(Collected data entries)
══════════════════════════════

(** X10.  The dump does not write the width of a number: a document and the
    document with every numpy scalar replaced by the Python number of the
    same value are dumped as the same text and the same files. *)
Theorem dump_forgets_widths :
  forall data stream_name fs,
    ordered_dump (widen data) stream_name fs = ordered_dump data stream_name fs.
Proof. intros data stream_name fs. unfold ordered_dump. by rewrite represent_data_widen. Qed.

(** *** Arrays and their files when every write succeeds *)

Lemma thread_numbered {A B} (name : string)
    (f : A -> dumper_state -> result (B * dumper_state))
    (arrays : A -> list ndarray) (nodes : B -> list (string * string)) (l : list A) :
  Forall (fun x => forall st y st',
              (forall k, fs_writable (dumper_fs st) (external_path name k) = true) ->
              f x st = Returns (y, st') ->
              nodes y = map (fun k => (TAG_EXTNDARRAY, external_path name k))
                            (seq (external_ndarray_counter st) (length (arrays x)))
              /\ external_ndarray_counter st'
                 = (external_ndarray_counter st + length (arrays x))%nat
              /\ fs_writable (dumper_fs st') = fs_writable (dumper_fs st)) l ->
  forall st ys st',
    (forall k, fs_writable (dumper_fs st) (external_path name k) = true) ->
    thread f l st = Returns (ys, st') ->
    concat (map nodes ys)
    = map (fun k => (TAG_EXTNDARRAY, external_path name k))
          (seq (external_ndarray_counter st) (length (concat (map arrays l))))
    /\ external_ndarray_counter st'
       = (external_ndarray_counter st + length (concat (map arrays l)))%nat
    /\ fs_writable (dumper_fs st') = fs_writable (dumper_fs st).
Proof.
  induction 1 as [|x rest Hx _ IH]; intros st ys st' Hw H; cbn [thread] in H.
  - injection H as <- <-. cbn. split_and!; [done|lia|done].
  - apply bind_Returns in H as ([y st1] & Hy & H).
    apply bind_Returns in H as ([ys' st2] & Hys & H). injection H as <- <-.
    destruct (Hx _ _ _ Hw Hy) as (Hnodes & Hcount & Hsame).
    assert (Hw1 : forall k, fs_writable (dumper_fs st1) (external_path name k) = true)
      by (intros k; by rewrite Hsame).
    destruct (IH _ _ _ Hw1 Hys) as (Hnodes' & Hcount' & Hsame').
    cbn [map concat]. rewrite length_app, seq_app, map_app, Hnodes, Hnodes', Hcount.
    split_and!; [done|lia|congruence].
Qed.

══════════════════════════════

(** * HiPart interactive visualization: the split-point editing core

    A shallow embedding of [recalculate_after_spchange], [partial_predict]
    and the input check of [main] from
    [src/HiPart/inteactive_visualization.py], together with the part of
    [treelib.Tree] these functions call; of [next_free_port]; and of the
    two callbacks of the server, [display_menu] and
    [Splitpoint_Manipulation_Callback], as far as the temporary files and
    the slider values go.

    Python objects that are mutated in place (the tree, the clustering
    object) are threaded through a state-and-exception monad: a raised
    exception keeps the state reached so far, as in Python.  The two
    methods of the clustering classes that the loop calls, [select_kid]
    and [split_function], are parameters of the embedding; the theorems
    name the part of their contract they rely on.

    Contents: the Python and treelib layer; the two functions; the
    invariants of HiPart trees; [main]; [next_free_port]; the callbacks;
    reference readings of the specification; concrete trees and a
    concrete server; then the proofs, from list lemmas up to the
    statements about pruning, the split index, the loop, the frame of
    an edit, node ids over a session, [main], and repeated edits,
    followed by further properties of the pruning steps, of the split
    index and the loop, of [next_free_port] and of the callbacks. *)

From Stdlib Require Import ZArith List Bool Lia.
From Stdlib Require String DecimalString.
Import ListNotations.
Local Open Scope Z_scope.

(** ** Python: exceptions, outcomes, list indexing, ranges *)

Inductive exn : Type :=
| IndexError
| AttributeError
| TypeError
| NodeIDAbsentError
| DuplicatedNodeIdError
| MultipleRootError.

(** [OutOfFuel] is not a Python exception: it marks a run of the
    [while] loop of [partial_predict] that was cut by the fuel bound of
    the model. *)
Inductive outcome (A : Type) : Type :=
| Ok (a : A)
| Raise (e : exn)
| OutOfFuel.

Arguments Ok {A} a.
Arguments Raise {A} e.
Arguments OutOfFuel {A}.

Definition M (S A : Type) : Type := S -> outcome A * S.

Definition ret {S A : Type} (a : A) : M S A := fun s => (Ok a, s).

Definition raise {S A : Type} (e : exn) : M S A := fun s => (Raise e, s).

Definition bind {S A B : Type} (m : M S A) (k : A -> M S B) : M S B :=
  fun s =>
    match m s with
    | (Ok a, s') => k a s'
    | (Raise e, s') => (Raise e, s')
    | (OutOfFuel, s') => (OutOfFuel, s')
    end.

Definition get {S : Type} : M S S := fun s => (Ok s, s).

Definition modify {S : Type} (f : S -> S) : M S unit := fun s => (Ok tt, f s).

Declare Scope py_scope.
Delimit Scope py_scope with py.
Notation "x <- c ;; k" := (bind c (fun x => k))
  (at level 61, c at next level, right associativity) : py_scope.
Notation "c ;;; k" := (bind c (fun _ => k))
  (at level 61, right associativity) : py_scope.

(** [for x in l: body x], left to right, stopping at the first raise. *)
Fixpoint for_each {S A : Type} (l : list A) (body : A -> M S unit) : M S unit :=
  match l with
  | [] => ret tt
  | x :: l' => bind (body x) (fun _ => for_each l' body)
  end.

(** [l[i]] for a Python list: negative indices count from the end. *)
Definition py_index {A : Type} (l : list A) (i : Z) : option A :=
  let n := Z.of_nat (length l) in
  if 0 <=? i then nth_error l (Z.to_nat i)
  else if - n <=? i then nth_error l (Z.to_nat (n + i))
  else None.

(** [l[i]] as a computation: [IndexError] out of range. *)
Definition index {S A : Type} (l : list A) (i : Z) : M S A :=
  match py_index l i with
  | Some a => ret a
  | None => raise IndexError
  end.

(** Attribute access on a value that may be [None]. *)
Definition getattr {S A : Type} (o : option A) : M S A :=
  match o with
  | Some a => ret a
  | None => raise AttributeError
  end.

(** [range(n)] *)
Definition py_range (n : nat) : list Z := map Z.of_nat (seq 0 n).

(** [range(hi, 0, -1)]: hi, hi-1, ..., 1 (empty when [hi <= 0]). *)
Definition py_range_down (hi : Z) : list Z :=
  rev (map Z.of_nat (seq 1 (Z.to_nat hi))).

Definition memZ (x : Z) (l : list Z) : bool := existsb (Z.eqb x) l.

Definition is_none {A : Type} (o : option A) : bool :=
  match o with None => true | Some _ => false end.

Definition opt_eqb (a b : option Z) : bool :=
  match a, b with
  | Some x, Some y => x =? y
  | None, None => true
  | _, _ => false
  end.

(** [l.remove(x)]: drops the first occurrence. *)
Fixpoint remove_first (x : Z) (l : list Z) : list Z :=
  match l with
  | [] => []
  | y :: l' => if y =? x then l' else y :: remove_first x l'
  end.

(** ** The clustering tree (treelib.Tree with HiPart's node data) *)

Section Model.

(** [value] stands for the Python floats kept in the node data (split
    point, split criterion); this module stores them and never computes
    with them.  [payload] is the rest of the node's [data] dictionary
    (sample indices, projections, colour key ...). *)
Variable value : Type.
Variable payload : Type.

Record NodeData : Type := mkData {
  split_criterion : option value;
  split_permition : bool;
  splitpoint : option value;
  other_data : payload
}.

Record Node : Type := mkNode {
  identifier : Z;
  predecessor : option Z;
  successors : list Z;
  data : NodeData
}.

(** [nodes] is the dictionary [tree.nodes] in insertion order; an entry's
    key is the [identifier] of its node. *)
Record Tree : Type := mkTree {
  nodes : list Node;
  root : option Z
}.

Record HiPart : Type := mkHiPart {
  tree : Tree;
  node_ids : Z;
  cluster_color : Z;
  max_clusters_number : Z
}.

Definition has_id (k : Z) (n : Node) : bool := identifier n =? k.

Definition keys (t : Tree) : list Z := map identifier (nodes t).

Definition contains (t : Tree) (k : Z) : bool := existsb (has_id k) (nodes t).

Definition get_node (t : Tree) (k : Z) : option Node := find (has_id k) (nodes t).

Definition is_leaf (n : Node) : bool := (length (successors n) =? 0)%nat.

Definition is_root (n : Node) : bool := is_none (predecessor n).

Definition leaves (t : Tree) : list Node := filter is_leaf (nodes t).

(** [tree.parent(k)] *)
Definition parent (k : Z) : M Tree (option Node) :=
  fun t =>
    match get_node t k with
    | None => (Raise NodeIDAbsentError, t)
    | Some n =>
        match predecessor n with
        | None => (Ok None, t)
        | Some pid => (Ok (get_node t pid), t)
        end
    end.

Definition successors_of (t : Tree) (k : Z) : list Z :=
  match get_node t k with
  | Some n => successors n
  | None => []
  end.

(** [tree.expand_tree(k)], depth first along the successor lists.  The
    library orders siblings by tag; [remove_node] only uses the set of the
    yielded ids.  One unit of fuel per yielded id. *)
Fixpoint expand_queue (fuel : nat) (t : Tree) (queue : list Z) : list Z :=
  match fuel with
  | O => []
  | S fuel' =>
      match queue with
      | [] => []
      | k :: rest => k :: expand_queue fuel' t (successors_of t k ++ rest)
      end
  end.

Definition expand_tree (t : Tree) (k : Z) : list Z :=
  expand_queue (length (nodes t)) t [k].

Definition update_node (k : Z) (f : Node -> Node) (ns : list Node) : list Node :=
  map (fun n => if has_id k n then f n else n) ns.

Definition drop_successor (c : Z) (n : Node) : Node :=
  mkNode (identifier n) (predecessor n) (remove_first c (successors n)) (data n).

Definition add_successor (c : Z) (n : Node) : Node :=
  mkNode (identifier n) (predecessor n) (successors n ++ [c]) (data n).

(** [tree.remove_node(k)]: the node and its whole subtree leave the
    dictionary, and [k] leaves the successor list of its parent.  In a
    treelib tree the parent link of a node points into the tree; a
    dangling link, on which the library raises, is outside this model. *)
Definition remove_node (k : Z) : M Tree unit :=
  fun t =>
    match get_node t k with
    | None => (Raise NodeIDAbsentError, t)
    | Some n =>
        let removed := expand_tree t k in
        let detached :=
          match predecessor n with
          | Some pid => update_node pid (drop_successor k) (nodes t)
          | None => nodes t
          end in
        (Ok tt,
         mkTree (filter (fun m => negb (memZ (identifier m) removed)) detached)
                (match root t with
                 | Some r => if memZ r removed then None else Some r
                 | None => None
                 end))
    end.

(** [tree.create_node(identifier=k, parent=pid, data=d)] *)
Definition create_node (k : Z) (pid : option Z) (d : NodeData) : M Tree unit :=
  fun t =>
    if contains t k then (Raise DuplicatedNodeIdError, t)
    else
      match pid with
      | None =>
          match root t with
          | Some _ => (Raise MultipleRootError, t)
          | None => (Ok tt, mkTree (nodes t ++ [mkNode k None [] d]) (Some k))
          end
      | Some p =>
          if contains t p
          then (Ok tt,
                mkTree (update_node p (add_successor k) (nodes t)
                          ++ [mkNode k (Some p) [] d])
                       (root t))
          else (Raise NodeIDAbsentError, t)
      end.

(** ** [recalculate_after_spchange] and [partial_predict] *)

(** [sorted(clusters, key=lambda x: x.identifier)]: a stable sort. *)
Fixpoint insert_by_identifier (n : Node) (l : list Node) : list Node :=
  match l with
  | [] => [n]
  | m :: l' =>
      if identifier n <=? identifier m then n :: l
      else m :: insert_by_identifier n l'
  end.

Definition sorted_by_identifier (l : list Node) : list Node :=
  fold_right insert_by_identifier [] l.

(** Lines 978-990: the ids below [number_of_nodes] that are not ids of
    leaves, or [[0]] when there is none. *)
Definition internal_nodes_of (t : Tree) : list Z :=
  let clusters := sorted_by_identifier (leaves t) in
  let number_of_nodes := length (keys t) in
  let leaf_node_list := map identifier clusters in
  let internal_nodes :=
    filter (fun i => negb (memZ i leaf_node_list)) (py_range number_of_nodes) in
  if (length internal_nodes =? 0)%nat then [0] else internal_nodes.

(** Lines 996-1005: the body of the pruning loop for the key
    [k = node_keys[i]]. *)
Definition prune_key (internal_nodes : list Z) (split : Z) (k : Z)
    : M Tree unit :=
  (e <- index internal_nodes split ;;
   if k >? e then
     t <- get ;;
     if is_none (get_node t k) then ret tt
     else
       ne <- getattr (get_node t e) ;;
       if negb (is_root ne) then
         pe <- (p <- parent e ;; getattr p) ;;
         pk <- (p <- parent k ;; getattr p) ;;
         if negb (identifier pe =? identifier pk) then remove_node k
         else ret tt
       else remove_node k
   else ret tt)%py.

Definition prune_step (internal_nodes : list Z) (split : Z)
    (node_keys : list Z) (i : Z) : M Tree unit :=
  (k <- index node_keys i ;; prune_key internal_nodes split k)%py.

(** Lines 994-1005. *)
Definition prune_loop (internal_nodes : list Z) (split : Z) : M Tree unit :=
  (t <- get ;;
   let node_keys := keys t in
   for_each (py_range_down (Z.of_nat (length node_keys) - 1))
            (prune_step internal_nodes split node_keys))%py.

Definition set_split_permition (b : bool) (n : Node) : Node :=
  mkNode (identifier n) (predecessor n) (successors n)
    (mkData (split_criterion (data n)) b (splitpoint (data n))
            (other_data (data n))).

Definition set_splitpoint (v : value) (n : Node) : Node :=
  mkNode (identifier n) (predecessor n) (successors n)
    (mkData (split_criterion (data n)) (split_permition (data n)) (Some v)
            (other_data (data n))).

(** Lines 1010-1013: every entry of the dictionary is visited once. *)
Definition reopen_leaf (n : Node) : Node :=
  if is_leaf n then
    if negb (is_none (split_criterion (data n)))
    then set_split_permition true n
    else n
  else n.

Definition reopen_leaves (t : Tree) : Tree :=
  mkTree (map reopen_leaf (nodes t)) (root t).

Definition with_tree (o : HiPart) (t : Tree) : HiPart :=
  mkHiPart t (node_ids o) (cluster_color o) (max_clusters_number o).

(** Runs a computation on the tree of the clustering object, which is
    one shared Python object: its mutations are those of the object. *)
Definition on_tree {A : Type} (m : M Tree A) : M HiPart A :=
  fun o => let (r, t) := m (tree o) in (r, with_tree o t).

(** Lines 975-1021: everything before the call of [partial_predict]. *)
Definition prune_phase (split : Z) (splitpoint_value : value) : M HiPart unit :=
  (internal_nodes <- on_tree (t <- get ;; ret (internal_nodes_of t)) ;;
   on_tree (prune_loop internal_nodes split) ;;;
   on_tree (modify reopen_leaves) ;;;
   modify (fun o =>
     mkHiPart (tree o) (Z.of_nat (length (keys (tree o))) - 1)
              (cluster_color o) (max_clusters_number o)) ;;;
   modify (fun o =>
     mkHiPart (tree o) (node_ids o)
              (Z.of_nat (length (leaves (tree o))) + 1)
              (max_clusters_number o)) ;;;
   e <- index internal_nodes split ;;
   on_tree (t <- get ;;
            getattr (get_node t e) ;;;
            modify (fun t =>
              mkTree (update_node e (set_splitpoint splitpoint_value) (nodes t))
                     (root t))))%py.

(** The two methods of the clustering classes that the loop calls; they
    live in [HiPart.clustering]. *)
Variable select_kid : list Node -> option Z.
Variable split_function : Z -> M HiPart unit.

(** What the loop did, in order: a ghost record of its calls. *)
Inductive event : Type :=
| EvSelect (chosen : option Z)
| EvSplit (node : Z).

══════════════════════════════

# Assignment
Using the entries shown above, reproduce verbatim the lines from the line bearing "yielded id. *)" to the line bearing "(Some p) [] d])", inclusive.

# Result for this exercise
    yielded ids.  One unit of fuel per yielded id. *)
Fixpoint expand_queue (fuel : nat) (t : Tree) (queue : list Z) : list Z :=
  match fuel with
  | O => []
  | S fuel' =>
      match queue with
      | [] => []
      | k :: rest => k :: expand_queue fuel' t (successors_of t k ++ rest)
      end
  end.

Definition expand_tree (t : Tree) (k : Z) : list Z :=
  expand_queue (length (nodes t)) t [k].

Definition update_node (k : Z) (f : Node -> Node) (ns : list Node) : list Node :=
  map (fun n => if has_id k n then f n else n) ns.

Definition drop_successor (c : Z) (n : Node) : Node :=
  mkNode (identifier n) (predecessor n) (remove_first c (successors n)) (data n).

Definition add_successor (c : Z) (n : Node) : Node :=
  mkNode (identifier n) (predecessor n) (successors n ++ [c]) (data n).

(** [tree.remove_node(k)]: the node and its whole subtree leave the
    dictionary, and [k] leaves the successor list of its parent.  In a
    treelib tree the parent link of a node points into the tree; a
    dangling link, on which the library raises, is outside this model. *)
Definition remove_node (k : Z) : M Tree unit :=
  fun t =>
    match get_node t k with
    | None => (Raise NodeIDAbsentError, t)
    | Some n =>
        let removed := expand_tree t k in
        let detached :=
          match predecessor n with
          | Some pid => update_node pid (drop_successor k) (nodes t)
          | None => nodes t
          end in
        (Ok tt,
         mkTree (filter (fun m => negb (memZ (identifier m) removed)) detached)
                (match root t with
                 | Some r => if memZ r removed then None else Some r
                 | None => None
                 end))
    end.

(** [tree.create_node(identifier=k, parent=pid, data=d)] *)
Definition create_node (k : Z) (pid : option Z) (d : NodeData) : M Tree unit :=
  fun t =>
    if contains t k then (Raise DuplicatedNodeIdError, t)
    else
      match pid with
      | None =>
          match root t with
          | Some _ => (Raise MultipleRootError, t)
          | None => (Ok tt, mkTree (nodes t ++ [mkNode k None [] d]) (Some k))
          end
      | Some p =>
          if contains t p
          then (Ok tt,
                mkTree (update_node p (add_successor k) (nodes t)
                          ++ [mkNode k (Some p) [] d])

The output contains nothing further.